<<<<
(* ===== verification/Refusal.v ===== *)
(** * Typed refusals of the E2E routes (crates/cordiale-core/src/e2e_refusal.rs)

    The table of the known refusals, the reading of an answer by it, and the
    error of a route. *)

From S2P Require Import Prelude.
From S2P Require Import RustStr.
From S2P Require Import Interfaces.
From S2P Require Import Wire.
From S2P Require Import Backoff.
From stdpp Require Import options.

Module E2eRefusal.
Inductive t :=
| BadRequest | InvalidLine | UnknownDevice | TooLarge | TooLate | RateLimited | NotFound
| UpstreamUnreachable | SessionTimeout | DbUnavailable | ListedDevice | TooManyDevices
| MasterMismatch | StaleList | SameDevice | KeylessDevice | KeyTaken | RemovedDevice
| InboxFull | PairingAlreadyJoined | PairingOwnRendezvous | PairingNotJoined | PairingFull
| PairingNotAParty | RequestState | RequestsFull
| Unknown (status : N) (token : option string).

#[global] Instance eq_dec : EqDecision t.
Proof. solve_decision. Defined.

Definition KNOWN : list (t * string * N) := [
  (BadRequest, "bad_request", 400%N);
  (InvalidLine, "invalid_line", 400%N);
  (UnknownDevice, "unknown_device", 422%N);
  (TooLarge, "too_large", 413%N);
  (TooLate, "too_late", 422%N);
  (RateLimited, "rate_limited", 429%N);
  (NotFound, "not_found", 404%N);
  (UpstreamUnreachable, "upstream_unreachable", 502%N);
  (SessionTimeout, "session_timeout", 504%N);
  (DbUnavailable, "db_unavailable", 503%N);
  (ListedDevice, "listed_device", 409%N);
  (TooManyDevices, "too_many_devices", 409%N);
  (MasterMismatch, "master_mismatch", 409%N);
  (StaleList, "stale_list", 409%N);
  (SameDevice, "same_device", 409%N);
  (KeylessDevice, "keyless_device", 409%N);
  (KeyTaken, "key_taken", 409%N);
  (RemovedDevice, "removed_device", 409%N);
  (InboxFull, "inbox_full", 413%N);
  (PairingAlreadyJoined, "pairing_already_joined", 409%N);
  (PairingOwnRendezvous, "pairing_own_rendezvous", 409%N);
  (PairingNotJoined, "pairing_not_joined", 409%N);
  (PairingFull, "pairing_full", 413%N);
  (PairingNotAParty, "pairing_not_a_party", 403%N);
  (RequestState, "request_state", 409%N);
  (RequestsFull, "requests_full", 422%N) ].

Definition from_response (status : N) (token : option string) : t :=
  let known := token ≫= fun token =>
    find (fun row => bool_decide (row.1.2 = token) && bool_decide (row.2 = status)) KNOWN in
  match known with
  | Some (refusal, _, _) => refusal
  | None => Unknown status token
  end.

Definition entry (r : t) : option (t * string * N) :=
  find (fun row => bool_decide (row.1.1 = r)) KNOWN.

Definition status (r : t) : N :=
  match r with
  | Unknown status _ => status
  | _ => match entry r with Some (_, _, code) => code | None => 0%N end
  end.

Definition token (r : t) : option string :=
  match r with
  | Unknown _ token => token
  | _ => match entry r with Some (_, name, _) => Some name | None => None end
  end.

Definition is_known (r : t) : bool :=
  match r with Unknown _ _ => false | _ => true end.
End E2eRefusal.

Inductive ClaimRetry := Again | WaitForKeys.

#[global] Instance ClaimRetry_eq_dec : EqDecision ClaimRetry.
Proof. solve_decision. Defined.

Definition refusal_claim_retry (r : E2eRefusal.t) : option ClaimRetry :=
  match r with
  | E2eRefusal.KeyTaken => Some Again
  | E2eRefusal.KeylessDevice => Some WaitForKeys
  | _ => None
  end.

(** ** The errors of the client (crates/cordiale-core/src/client.rs) *)

(** An error of [reqwest] is the text it shows. *)
Module GrappaClientError.
Inductive t :=
| Http (e : string)
| InvalidUrl (e : string)
| Rejected (status : N) (code : option string) (retry_after : option N)
| TooLarge (limit : N).

#[global] Instance eq_dec : EqDecision t.
Proof. solve_decision. Defined.

Definition retry_after (e : t) : option N :=
  match e with Rejected _ _ wait => wait | _ => None end.
End GrappaClientError.

Module E2eRouteError.
Inductive t :=
| Refused (refusal : E2eRefusal.t) (retry_after : option N)
| Client (e : GrappaClientError.t)
| Unavailable
| Wire (e : WireError).

#[global] Instance eq_dec : EqDecision t.
Proof. solve_decision. Defined.

(** The two [From] instances. *)
Definition of_client (e : GrappaClientError.t) : t :=
  match e with
  | GrappaClientError.Rejected status code wait =>
      Refused (E2eRefusal.from_response status code) wait
  | other => Client other
  end.

Definition of_wire (e : WireError) : t := Wire e.

Definition claim_retry (e : t) : option ClaimRetry :=
  match e with Refused refusal _ => refusal_claim_retry refusal | _ => None end.

Definition retry_after (e : t) : option N :=
  match e with
  | Refused _ wait => wait
  | Client e => GrappaClientError.retry_after e
  | Unavailable | Wire _ => None
  end.
End E2eRouteError.

(** ** The table is one-to-one *)

Lemma known_rows row : row ∈ E2eRefusal.KNOWN ->
  E2eRefusal.from_response row.2 (Some row.1.2) = row.1.1 /\
  E2eRefusal.status row.1.1 = row.2 /\ E2eRefusal.token row.1.1 = Some row.1.2 /\
  E2eRefusal.is_known row.1.1 = true.
Proof.
  revert row. apply Forall_forall. unfold E2eRefusal.KNOWN.
  repeat constructor; vm_compute; reflexivity.
Qed.

Lemma known_row r : E2eRefusal.is_known r = true ->
  exists row, row ∈ E2eRefusal.KNOWN /\ row.1.1 = r.
Proof.
  intros H. destruct (E2eRefusal.entry r) as [row|] eqn:E.
  - exists row. apply find_some in E as [Hin Hr]. apply bool_decide_eq_true in Hr.
    split; [by apply list_elem_of_In|done].
  - exfalso. destruct r; vm_compute in E, H; discriminate.
Qed.

Lemma from_response_cases status token :
  (exists row, row ∈ E2eRefusal.KNOWN /\ row.2 = status /\ token = Some row.1.2 /\
     E2eRefusal.from_response status token = row.1.1) \/
  ((forall row, row ∈ E2eRefusal.KNOWN -> ~ (row.2 = status /\ token = Some row.1.2)) /\
     E2eRefusal.from_response status token = E2eRefusal.Unknown status token).
Proof.
  unfold E2eRefusal.from_response. destruct token as [token|]; cbn [mbind option_bind].
  - destruct (find _ _) as [[[r name] code]|] eqn:E.
    + left. apply find_some in E as [Hin Hb]. cbn in Hb.
      apply andb_true_iff in Hb as [H1 H2]. apply bool_decide_eq_true in H1, H2. subst.
      exists (r, token, status). split_and!; try done. by apply list_elem_of_In.
    + right. split; [|done]. intros row Hrow [<- Htok]. injection Htok as ->.
      apply list_elem_of_In in Hrow. pose proof (find_none _ _ E row Hrow) as Hb. cbn in Hb.
      by rewrite !bool_decide_true in Hb.
  - right. split; [|done]. by intros row _ [_ H].
Qed.

(** Reading an answer and giving back its status and token are inverse: no
    known refusal stands for two answers, a known one needs its documented
    status, and an unknown one keeps what the server said, so that no answer
    reads as another. *)
Theorem refusal_exact (status : N) (token : option string) (r : E2eRefusal.t) :
  let read := E2eRefusal.from_response status token in
  E2eRefusal.status read = status /\ E2eRefusal.token read = token /\
  (E2eRefusal.is_known r = true ->
     (read = r <-> status = E2eRefusal.status r /\ token = E2eRefusal.token r)) /\
  (E2eRefusal.is_known read = false <->
     forall row, row ∈ E2eRefusal.KNOWN -> ~ (row.2 = status /\ token = Some row.1.2)).
Proof.
  intros read. subst read.
  assert (forall r, E2eRefusal.is_known r = true ->
    E2eRefusal.from_response (E2eRefusal.status r) (E2eRefusal.token r) = r) as Hback.
  { intros r' (row & Hin & <-)%known_row. destruct (known_rows row Hin) as (H1 & H2 & H3 & _).
    by rewrite H2, H3. }
  destruct (from_response_cases status token) as [(row & Hin & <- & -> & ->)|[Hno ->]].
  - destruct (known_rows row Hin) as (H1 & H2 & H3 & H4). split_and!; try done.
    + intros Hr. split; [by intros <-|]. intros [E1 E2]. rewrite <- (Hback r Hr), <- E1, <- E2.
      done.
    + rewrite H4. split; [done|]. intros H. exfalso. by apply (H row Hin).
  - split_and!; try done. intros Hr. split; [by intros <-|].
    intros [-> ->]. pose proof (Hback r Hr) as Hb. destruct (known_row r Hr) as (row & Hin & <-).
    destruct (known_rows row Hin) as (H1 & H2 & H3 & _). exfalso. apply (Hno row Hin). by rewrite H2, H3.
Qed.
>>>>
# AIM OF THE TASK:
Report only a number: how many lines in the material above contain the string "WireError".

# ANSWER SECTION:
2